§ TASK DETAILS
Up through the line that contains "Some (true, replace_event", retype the entries exactly, beginning at the very first line.

RECORDS PROVIDED START

(* ===== verification/Acceptor.v ===== *)
(** * The listening socket (net_io/socket_acceptor.{h,cc})

    [SocketAcceptor] owns the event of its socket, registers it with the event loop
    while it listens, and hands each accepted connection to its handler.  The answers
    of the kernel are arguments; [accepted] lists the calls of [OnNewConnection].
    [None] is a failed [CHECK], a null event or a read outside an object. *)
From stdpp Require Import gmap.
From S2P Require Import Prelude IOBuffer ByteOrder Channel EventLoop Connector IPAddress Endpoint.
Import FdEvent EventLoop.

Module Acceptor.

Record Acceptor := mkAcceptor {
  loop : Loop;
  listening_ : bool;
  socket_event_ : option Z;
  accepted : list (Z * Endpoint.IPEndPoint);
  closed_fds : list Z;
}.
Definition with_loop (l : Loop) (a : Acceptor) : Acceptor := mkAcceptor l (listening_ a) (socket_event_ a) (accepted a) (closed_fds a).
Definition CloseSocket (fd : Z) (a : Acceptor) : Acceptor :=
  mkAcceptor (loop a) (listening_ a) (socket_event_ a) (accepted a) (closed_fds a ++ [fd]).

(** [socket_event_ = ev] and [socket_event_.reset()]: the event held before is destroyed, and closes its
    descriptor. *)
Definition replace_event (p : option Z) (a : Acceptor) : Acceptor :=
  match socket_event_ a with
  | Some q =>
      match objects (loop a) !! q with
      | Some e =>
          mkAcceptor (mkLoop (delete q (objects (loop a))) (evs_ (loop a)) (epoll_ (loop a))) (listening_ a) p (accepted a)
            (if owner e then closed_fds a ++ [ev_fd e] else closed_fds a)
      | None => mkAcceptor (loop a) (listening_ a) p (accepted a) (closed_fds a)
      end
  | None => mkAcceptor (loop a) (listening_ a) p (accepted a) (closed_fds a)
  end.

(** The kernel's answers to [socket] and [bind], and the address of the event. *)
Record listen_env := mkListenEnv { new_socket : Z; bind_ret : Z; new_event : Z }.
Definition InitListener (env : listen_env) (a : Acceptor) : option (bool * Acceptor) :=
  if new_socket env <? 0 then Some (false, a)
  else if bind_ret env <? 0 then Some (false, CloseSocket (new_socket env) a)
  else l ← Create (new_event env) (new_socket env) NONE (loop a);
       Some (true, replace_event (Some (new_event env)) (with_loop l a)).

(** The constructor checks that the listener was created. *)
Definition SocketAcceptor_new (env : listen_env) (l : Loop) : option Acceptor :=
  r ← InitListener env (mkAcceptor l false None [] []);
  let '(ok, a) := r in if (ok : bool) then Some a else None.

(** The destructor. *)
Definition SocketAcceptor_delete (a : Acceptor) : option Acceptor := if listening_ a then None else Some (replace_event None a).

Definition DisableAll (p : Z) (l : Loop) : option Loop := SetEvent p NONE l.

(** [listen_ret]: the answer of [listen]. *)
Definition StartListen (listen_ret : Z) (a : Acceptor) : option (bool * Acceptor) :=
  if listening_ a then Some (true, a) else
  p ← socket_event_ a;
  l ← EnableReading p (loop a);
  r ← InstallFdEvent p l;
  let '(_, l) := r in
  if listen_ret <? 0 then
    r ← RemoveFdEvent p l;
    let '(_, l) := r in
    l ← DisableAll p l;
    Some (false, with_loop l a)
  else Some (true, mkAcceptor l true (socket_event_ a) (accepted a) (closed_fds a)).

Definition StopListen (a : Acceptor) : option Acceptor :=
  if negb (listening_ a) then Some a else
  p ← socket_event_ a;
  r ← RemoveFdEvent p (loop a);
  let '(_, l) := r in
  l ← DisableAll p l;
  Some (mkAcceptor l false (socket_event_ a) (accepted a) (closed_fds a)).

(** [accept4]: the descriptor and the peer's address, copied into a
    [struct sockaddr]. *)
Record accept_result := mkAccept { peer_fd : Z; peer_name : list Z }.
Definition AcceptRead (mem : list Z) (env : accept_result) (a : Acceptor) : option Acceptor :=
  if peer_fd env <? 0 then Some a else
  r ← Endpoint.get_name (Some (peer_name env)) (replicate (Z.to_nat Endpoint.kSockaddrSize) 0);
  let '(socket_in, _) := r in
  r ← Endpoint.FromSockAddr mem (Endpoint.IPEndPoint_new mem) socket_in Endpoint.kSockaddrSize;
  let '(_, client_addr) := r in
  Some (mkAcceptor (loop a) (listening_ a) (socket_event_ a) (accepted a ++ [(peer_fd env, client_addr)]) (closed_fds a)).

Definition HandleError (env : listen_env) (listen_ret : Z) (a : Acceptor) : option Acceptor :=
  a ← StopListen a;
  r ← InitListener env a;
  let '(ok, a) := r in
  if (ok : bool) then r ← StartListen listen_ret a; Some r.2 else Some a.

Definition HandleEvent (mem : list Z) (ev : Z) (acc : accept_result) (env : listen_env) (listen_ret : Z) (a : Acceptor) : option Acceptor :=
  a ← (if has_read ev then AcceptRead mem acc a else Some a);
  if has_error ev then HandleError env listen_ret a else Some a.

(** ** Listening means registered *)

(** The event exists; it is watched, with the read bit, exactly while listening. *)
Definition acc_inv (a : Acceptor) : Prop :=
  sync (loop a) /\ exists p e, socket_event_ a = Some p /\ objects (loop a) !! p = Some e /\
  watched e = listening_ a /\ (listening_ a = true -> has (ev_events e) READ = true).

Lemma set_event_spec p ev e l l' :
  sync l -> objects l !! p = Some e -> SetEvent p ev l = Some l' ->
  objects l' !! p = Some (mkEv (ev_fd e) (u8 ev) (ev_fired e) (ev_et e) (watched e) (owner e)).
Proof.
  intros Hs He E. destruct (SetEvent_spec p ev e l Hs He) as (l2 & E2 & _ & Ho & _).
  assert (l2 = l') as <- by congruence. rewrite Ho. apply lookup_insert_eq.
Qed.

Lemma enable_reading_spec p e l :
  sync l -> objects l !! p = Some e -> exists l' e', EnableReading p l = Some l' /\ sync l' /\
  objects l' !! p = Some e' /\ watched e' = watched e /\ ev_fd e' = ev_fd e /\ has (ev_events e') READ = true.
Proof.
  intros Hs He. unfold EnableReading. rewrite He. cbn [mbind option_bind].
  destruct (has (ev_events e) READ) eqn:Hr; [by exists l, e|].
  destruct (SetEvent_sync p (Z.lor (ev_events e) READ) l Hs) as (l' & E & Hs'); [by eexists|].
  pose proof (set_event_spec _ _ _ _ _ Hs He E) as He'. exists l'. eexists. split; [done|]. split; [done|]. split; [exact He'|].
  split_and!; try done. cbn [ev_events]. unfold has, READ, u8.
  apply negb_true_iff, Z.eqb_neq. intros H0. apply (f_equal (fun z => Z.testbit z 0)) in H0.
  rewrite Z.land_spec, Z.mod_pow2_bits_low, Z.lor_spec, Z.bits_0 in H0 by lia. cbn in H0. by rewrite orb_true_r in H0.
Qed.
Lemma remove_spec p e l :
  sync l -> objects l !! p = Some e -> watched e = true ->
  exists l' e', RemoveFdEvent p l = Some (true, l') /\ sync l' /\ objects l' !! p = Some e' /\ watched e' = false.
Proof.
  intros Hs He Hw. unfold RemoveFdEvent. rewrite He. cbn [mbind option_bind]. rewrite Hw.
  destruct (DelFdEvent p l) as [l'|] eqn:E; [|unfold DelFdEvent in E; rewrite He in E; cbn in E; by rewrite Hw in E].
  exists l', (SetFdWatcher false e). split; [done|]. split; [by eapply DelFdEvent_sync|]. split; [|done].
  rewrite (DelFdEvent_objects _ _ _ _ He E). apply lookup_insert_eq.
Qed.
Lemma disable_spec p e l :
  sync l -> objects l !! p = Some e -> exists l' e', DisableAll p l = Some l' /\ sync l' /\ objects l' !! p = Some e' /\ watched e' = watched e.
Proof.
  intros Hs He. destruct (SetEvent_sync p NONE l Hs) as (l' & E & Hs'); [by eexists|].
  pose proof (set_event_spec _ _ _ _ _ Hs He E) as He'. by exists l', (mkEv (ev_fd e) (u8 NONE) (ev_fired e) (ev_et e) (watched e) (owner e)).
Qed.

Lemma start_inv r a b a' : acc_inv a -> StartListen r a = Some (b, a') -> acc_inv a' /\ listening_ a' = b.
Proof.
  intros (Hs & p & e & Hp & He & Hw & Hr). unfold StartListen. destruct (listening_ a) eqn:El.
  { intros [= <- <-]. split; [|done]. split; [done|]. exists p, e. by rewrite El. }
  rewrite Hp. cbn [mbind option_bind].
  destruct (enable_reading_spec p e (loop a) Hs He) as (l1 & e1 & -> & Hs1 & He1 & Hw1 & Hf1 & Hr1). cbn [mbind option_bind].
  unfold InstallFdEvent. destruct (AddFdEvent p l1) as [l2|] eqn:Ea; [|done]. cbn [mbind option_bind].
  destruct (AddFdEvent_sync p l1 l2 Hs1 Ea) as [Hs2 _]. pose proof (AddFdEvent_objects _ _ _ _ He1 Ea) as Ho2.
  assert (objects l2 !! p = Some (SetFdWatcher true e1)) as He2 by (rewrite Ho2; apply lookup_insert_eq).
  destruct (r <? 0).
  - destruct (remove_spec p _ l2 Hs2 He2 eq_refl) as (l3 & e3 & -> & Hs3 & He3 & Hw3). cbn [mbind option_bind].
    destruct (disable_spec p e3 l3 Hs3 He3) as (l4 & e4 & -> & Hs4 & He4 & Hw4). cbn [mbind option_bind]. intros [= <- <-].
    split; [|done]. split; [done|]. exists p, e4. cbn. rewrite El. split_and!; try done. congruence.
  - intros [= <- <-]. split; [|done]. split; [done|]. exists p, (SetFdWatcher true e1). by split_and!.
Qed.
Lemma stop_inv a : acc_inv a -> exists a', StopListen a = Some a' /\ acc_inv a' /\ listening_ a' = false.
Proof.
  intros (Hs & p & e & Hp & He & Hw & Hr). unfold StopListen. destruct (listening_ a) eqn:El; cbn [negb].
  - rewrite Hp. cbn [mbind option_bind]. destruct (remove_spec p e (loop a) Hs He Hw) as (l1 & e1 & -> & Hs1 & He1 & Hw1).
    cbn [mbind option_bind]. destruct (disable_spec p e1 l1 Hs1 He1) as (l2 & e2 & -> & Hs2 & He2 & Hw2). cbn [mbind option_bind].
    eexists. split; [done|]. split; [|done]. split; [done|]. exists p, e2. cbn. split_and!; try done. congruence.
  - exists a. split; [done|]. split; [|done]. split; [done|]. exists p, e. by rewrite El.
Qed.
Lemma init_inv env a a' :
  sync (loop a) -> listening_ a = false ->
  (socket_event_ a = None \/ exists q e, socket_event_ a = Some q /\ objects (loop a) !! q = Some e /\ watched e = false) ->
  InitListener env a = Some (true, a') -> acc_inv a' /\ listening_ a' = false.
Proof.
  intros Hs Hl Hold. unfold InitListener. destruct (_ <? 0); [done|]. destruct (_ <? 0); [done|].
  destruct (Create _ _ _ _) as [l|] eqn:Ec; [|done]. cbn [mbind option_bind]. intros [= <-].
  pose proof (Create_sync _ _ _ _ _ Hs Ec) as Hs1. unfold Create in Ec.
  destruct (objects (loop a) !! new_event env) eqn:En; [done|]. injection Ec as <-. set (e1 := mkEv _ _ _ _ _ _) in *.
  assert (objects (set_object (new_event env) e1 (loop a)) !! new_event env = Some e1) as He1 by apply lookup_insert_eq.
  unfold replace_event. cbn [with_loop socket_event_ loop listening_].
  destruct Hold as [->|(q & eq & -> & Hq & Hwq)].
  { split; [|done]. split; [done|]. exists (new_event env), e1. cbn. split_and!; try done. congruence. }
  assert (q <> new_event env) as Hne by congruence.
  assert (objects (set_object (new_event env) e1 (loop a)) !! q = Some eq) as Eo by (cbn; by rewrite lookup_insert_ne).
  rewrite Eo. split; [|done]. split.
  - by apply (Connector.delete_unwatched q eq).
  - exists (new_event env), e1. cbn. rewrite lookup_delete_ne, lookup_insert_eq by done. split_and!; try done. congruence.
Qed.
Lemma init_failed env a a' : InitListener env a = Some (false, a') -> loop a' = loop a /\ listening_ a' = listening_ a /\ socket_event_ a' = socket_event_ a.
Proof.
  unfold InitListener. destruct (_ <? 0); [by intros [= <-]|]. destruct (_ <? 0); [by intros [= <-]|].
  by destruct (Create _ _ _ _).
Qed.
Lemma stopped_old a : acc_inv a -> listening_ a = false -> sync (loop a) /\
  exists q e, socket_event_ a = Some q /\ objects (loop a) !! q = Some e /\ watched e = false.
Proof. intros (Hs & p & e & Hp & He & Hw & _) Hl. split; [done|]. exists p, e. by rewrite Hw. Qed.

RECORDS PROVIDED END

§ SOLUTION BELOW
(* ===== verification/Acceptor.v ===== *)
(** * The listening socket (net_io/socket_acceptor.{h,cc})

    [SocketAcceptor] owns the event of its socket, registers it with the event loop
    while it listens, and hands each accepted connection to its handler.  The answers
    of the kernel are arguments; [accepted] lists the calls of [OnNewConnection].
    [None] is a failed [CHECK], a null event or a read outside an object. *)
From stdpp Require Import gmap.
From S2P Require Import Prelude IOBuffer ByteOrder Channel EventLoop Connector IPAddress Endpoint.
Import FdEvent EventLoop.

Module Acceptor.

Record Acceptor := mkAcceptor {
  loop : Loop;
  listening_ : bool;
  socket_event_ : option Z;
  accepted : list (Z * Endpoint.IPEndPoint);
  closed_fds : list Z;
}.
Definition with_loop (l : Loop) (a : Acceptor) : Acceptor := mkAcceptor l (listening_ a) (socket_event_ a) (accepted a) (closed_fds a).
Definition CloseSocket (fd : Z) (a : Acceptor) : Acceptor :=
  mkAcceptor (loop a) (listening_ a) (socket_event_ a) (accepted a) (closed_fds a ++ [fd]).

(** [socket_event_ = ev] and [socket_event_.reset()]: the event held before is destroyed, and closes its
    descriptor. *)
Definition replace_event (p : option Z) (a : Acceptor) : Acceptor :=
  match socket_event_ a with
  | Some q =>
      match objects (loop a) !! q with
      | Some e =>
          mkAcceptor (mkLoop (delete q (objects (loop a))) (evs_ (loop a)) (epoll_ (loop a))) (listening_ a) p (accepted a)
            (if owner e then closed_fds a ++ [ev_fd e] else closed_fds a)
      | None => mkAcceptor (loop a) (listening_ a) p (accepted a) (closed_fds a)
      end
  | None => mkAcceptor (loop a) (listening_ a) p (accepted a) (closed_fds a)
  end.

(** The kernel's answers to [socket] and [bind], and the address of the event. *)
Record listen_env := mkListenEnv { new_socket : Z; bind_ret : Z; new_event : Z }.
Definition InitListener (env : listen_env) (a : Acceptor) : option (bool * Acceptor) :=
  if new_socket env <? 0 then Some (false, a)
  else if bind_ret env <? 0 then Some (false, CloseSocket (new_socket env) a)
  else l ← Create (new_event env) (new_socket env) NONE (loop a);
       Some (true, replace_event (Some (new_event env)) (with_loop l a)).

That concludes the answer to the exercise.